Start of INFORMATION

(** Whatever the order of completion, the outer future holds either the
    exception of a child or the results in argument order. *)
Lemma fold_outer_cases l : forall g,
  (outer g = None
   \/ (exists c e t, In c children /\ task_result c = Exc e
                     /\ outer g = Some (Exc e, t))
   \/ (exists t, outer g = Some (results children, t))) ->
  let g' := fold_left step l g in
  outer g' = None
  \/ (exists c e t, In c children /\ task_result c = Exc e
                    /\ outer g' = Some (Exc e, t))
  \/ (exists t, outer g' = Some (results children, t)).
Proof.
  induction l as [|x l IH]; intros g Hg; cbn [fold_left]; [exact Hg|].
  apply IH. unfold done_callback.
  destruct Hg as [Ho|[(c & e & t & Hin & Hr & Ho)|(t & Ho)]]; rewrite Ho.
  - destruct (nth_error children (fst x)) as [c|] eqn:Hc; [|now left].
    destruct (task_result c) as [a|e|] eqn:Hr.
    + destruct (S (nfinished g) =? List.length children)%nat; cbn [outer];
        [right; right; now eexists|now left].
    + right. left. exists c, e, (snd x). repeat split; trivial.
      eapply nth_error_In. exact Hc.
    + destruct (S (nfinished g) =? List.length children)%nat; cbn [outer];
        [right; right; now eexists|now left].
  - right. left. now exists c, e, t.
  - right. right. now exists t.
Qed.

Lemma first_raising (l : list (nat * nat)) :
  (exists x, In x l /\ child_raises children x = true) ->
  exists l1 x l2,
    l = l1 ++ x :: l2
    /\ child_raises children x = true
    /\ (forall y, In y l1 -> child_raises children y = false).
Proof.
  induction l as [|y l IH]; intros (x & Hin & Hr); [destruct Hin|].
  destruct (child_raises children y) eqn:Hy.
  - exists [], y, l. repeat split; trivial. intros z [].
  - destruct IH as (l1 & x' & l2 & -> & Hx' & Hq).
    + destruct Hin as [->|Hin]; [congruence|]. now exists x.
    + exists (y :: l1), x', l2. repeat split; trivial.
      intros z [<-|Hz]; [exact Hy|now apply Hq].
Qed.

End GatherFold.

(** ** What [gather] gives *)

Section GatherTasks.

Context {A : Type}.

Lemma sorted_after (l1 : list (nat * nat)) x l2 :
  StronglySorted by_time (l1 ++ x :: l2) -> Forall (by_time x) l2.
Proof.
  induction l1 as [|y l1 IH]; cbn; intros H.
  - now inversion H.
  - apply IH. now inversion H.
Qed.

(** [gather] only moves the clock. *)
Lemma gather_tasks_state (children : list (task A)) s :
  let s' := snd (gather_tasks children s) in
  st_calls s' = st_calls s
  /\ st_next_task s' = st_next_task s
  /\ st_sleeps s' = st_sleeps s
  /\ st_cancelled s' = st_cancelled s
  /\ st_stdout s' = st_stdout s.
Proof.
  unfold gather_tasks. destruct children as [|c cs]; cbn [snd].
  - repeat split.
  - destruct (outer _) as [[r t]|]; cbn; repeat split.
Qed.

(** When [gather] returns a list, it is the list of the children's
    results in argument order, whatever the order of completion was. *)
Lemma gather_tasks_returns (children : list (task A)) s outs s' :
  gather_tasks children s = (Ret outs, s') ->
  results children = Ret outs.
Proof.
  unfold gather_tasks. destruct children as [|c cs].
  - intros [= <- _]. reflexivity.
  - pose proof (fold_outer_cases (c :: cs) (completion_order (c :: cs))
                  (mkGather 0 None) (or_introl eq_refl)) as H.
    cbv zeta in H.
    destruct H as [H|[(c' & e & t & _ & _ & H)|(t & H)]]; rewrite H.
    + discriminate.
    + discriminate.
    + intros [= E _]. exact E.
Qed.

(** When every child completes and none raises, [gather] gives the
    results in argument order. *)
Lemma gather_tasks_all_done (children : list (task A)) s :
  (forall c, In c children -> done_at c <> None) ->
  (forall c e, In c children -> task_result c <> Exc e) ->
  fst (gather_tasks children s) = results children.
Proof.
  intros Hdone Hok. unfold gather_tasks.
  destruct children as [|c0 cs] eqn:Hch; [reflexivity|].
  rewrite <- Hch in *.
  assert (Hlen : List.length (completion_order children)
                 = List.length children)
    by now apply completion_order_length_all.
  assert (Hq : forall x, In x (completion_order children) ->
                         child_raises children x = false).
  { intros x _. unfold child_raises.
    destruct (nth_error children (fst x)) as [c|] eqn:Hc; [|reflexivity].
    destruct (task_result c) as [a|e|] eqn:Hr; try reflexivity.
    exfalso. apply (Hok c e); [eapply nth_error_In; eassumption|exact Hr]. }
  destruct (exists_last (l := completion_order children)) as (l' & x & Hl).
  { intros E. rewrite E in Hlen. rewrite Hch in Hlen. discriminate. }
  rewrite Hl in *. rewrite length_app in Hlen. cbn in Hlen.
  rewrite fold_left_app. cbn [fold_left].
  destruct (fold_quiet children l' (mkGather 0 None)) as (Ho & Hn).
  { reflexivity. }
  { cbn. lia. }
  { intros y Hy. apply Hq. apply in_or_app. now left. }
  rewrite (step_last children _ x Ho).
  - reflexivity.
  - rewrite Hn. cbn. lia.
  - assert (Hin : In x (l' ++ [x])) by (apply in_or_app; right; now left).
    rewrite <- Hl in Hin. destruct x as [j d].
    apply completion_order_In in Hin. destruct Hin as (t & Ht & _).
    now exists t.
  - apply Hq. apply in_or_app. right. now left.
Qed.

End of INFORMATION

[REQUIREMENT] Restate the entries above. Match them exactly.

[ANSWER BOX]
(** Whatever the order of completion, the outer future holds either the
    exception of a child or the results in argument order. *)
Lemma fold_outer_cases l : forall g,
  (outer g = None
   \/ (exists c e t, In c children /\ task_result c = Exc e
                     /\ outer g = Some (Exc e, t))
   \/ (exists t, outer g = Some (results children, t))) ->
  let g' := fold_left step l g in
  outer g' = None
  \/ (exists c e t, In c children /\ task_result c = Exc e
                    /\ outer g' = Some (Exc e, t))
  \/ (exists t, outer g' = Some (results children, t)).
Proof.
  induction l as [|x l IH]; intros g Hg; cbn [fold_left]; [exact Hg|].
  apply IH. unfold done_callback.
  destruct Hg as [Ho|[(c & e & t & Hin & Hr & Ho)|(t & Ho)]]; rewrite Ho.
  - destruct (nth_error children (fst x)) as [c|] eqn:Hc; [|now left].
    destruct (task_result c) as [a|e|] eqn:Hr.
    + destruct (S (nfinished g) =? List.length children)%nat; cbn [outer];
        [right; right; now eexists|now left].
    + right. left. exists c, e, (snd x). repeat split; trivial.
      eapply nth_error_In. exact Hc.
    + destruct (S (nfinished g) =? List.length children)%nat; cbn [outer];
        [right; right; now eexists|now left].
  - right. left. now exists c, e, t.
  - right. right. now exists t.
Qed.

Lemma first_raising (l : list (nat * nat)) :
  (exists x, In x l /\ child_raises children x = true) ->
  exists l1 x l2,
    l = l1 ++ x :: l2
    /\ child_raises children x = true
    /\ (forall y, In y l1 -> child_raises children y = false).
Proof.
  induction l as [|y l IH]; intros (x & Hin & Hr); [destruct Hin|].
  destruct (child_raises children y) eqn:Hy.
  - exists [], y, l. repeat split; trivial. intros z [].
  - destruct IH as (l1 & x' & l2 & -> & Hx' & Hq).
    + destruct Hin as [->|Hin]; [congruence|]. now exists x.
    + exists (y :: l1), x', l2. repeat split; trivial.
      intros z [<-|Hz]; [exact Hy|now apply Hq].
Qed.

End GatherFold.

(** ** What [gather] gives *)

Section GatherTasks.

Context {A : Type}.

Lemma sorted_after (l1 : list (nat * nat)) x l2 :
  StronglySorted by_time (l1 ++ x :: l2) -> Forall (by_time x) l2.
Proof.
  induction l1 as [|y l1 IH]; cbn; intros H.
  - now inversion H.
  - apply IH. now inversion H.
Qed.

(** [gather] only moves the clock. *)
Lemma gather_tasks_state (children : list (task A)) s :
  let s' := snd (gather_tasks children s) in
  st_calls s' = st_calls s
  /\ st_next_task s' = st_next_task s
  /\ st_sleeps s' = st_sleeps s
  /\ st_cancelled s' = st_cancelled s
  /\ st_stdout s' = st_stdout s.
Proof.
  unfold gather_tasks. destruct children as [|c cs]; cbn [snd].
  - repeat split.
  - destruct (outer _) as [[r t]|]; cbn; repeat split.
Qed.

(** When [gather] returns a list, it is the list of the children's
    results in argument order, whatever the order of completion was. *)
Lemma gather_tasks_returns (children : list (task A)) s outs s' :
  gather_tasks children s = (Ret outs, s') ->
  results children = Ret outs.
Proof.
  unfold gather_tasks. destruct children as [|c cs].
  - intros [= <- _]. reflexivity.
  - pose proof (fold_outer_cases (c :: cs) (completion_order (c :: cs))
                  (mkGather 0 None) (or_introl eq_refl)) as H.
    cbv zeta in H.
    destruct H as [H|[(c' & e & t & _ & _ & H)|(t & H)]]; rewrite H.
    + discriminate.
    + discriminate.
    + intros [= E _]. exact E.
Qed.

(** When every child completes and none raises, [gather] gives the
    results in argument order. *)
Lemma gather_tasks_all_done (children : list (task A)) s :
  (forall c, In c children -> done_at c <> None) ->
  (forall c e, In c children -> task_result c <> Exc e) ->
  fst (gather_tasks children s) = results children.
Proof.
  intros Hdone Hok. unfold gather_tasks.
  destruct children as [|c0 cs] eqn:Hch; [reflexivity|].
  rewrite <- Hch in *.
  assert (Hlen : List.length (completion_order children)
                 = List.length children)
    by now apply completion_order_length_all.
  assert (Hq : forall x, In x (completion_order children) ->
                         child_raises children x = false).
  { intros x _. unfold child_raises.
    destruct (nth_error children (fst x)) as [c|] eqn:Hc; [|reflexivity].
    destruct (task_result c) as [a|e|] eqn:Hr; try reflexivity.
    exfalso. apply (Hok c e); [eapply nth_error_In; eassumption|exact Hr]. }
  destruct (exists_last (l := completion_order children)) as (l' & x & Hl).
  { intros E. rewrite E in Hlen. rewrite Hch in Hlen. discriminate. }
  rewrite Hl in *. rewrite length_app in Hlen. cbn in Hlen.
  rewrite fold_left_app. cbn [fold_left].
  destruct (fold_quiet children l' (mkGather 0 None)) as (Ho & Hn).
  { reflexivity. }
  { cbn. lia. }
  { intros y Hy. apply Hq. apply in_or_app. now left. }
  rewrite (step_last children _ x Ho).
  - reflexivity.
  - rewrite Hn. cbn. lia.
  - assert (Hin : In x (l' ++ [x])) by (apply in_or_app; right; now left).
    rewrite <- Hl in Hin. destruct x as [j d].
    apply completion_order_In in Hin. destruct Hin as (t & Ht & _).
    now exists t.
  - apply Hq. apply in_or_app. right. now left.
Qed.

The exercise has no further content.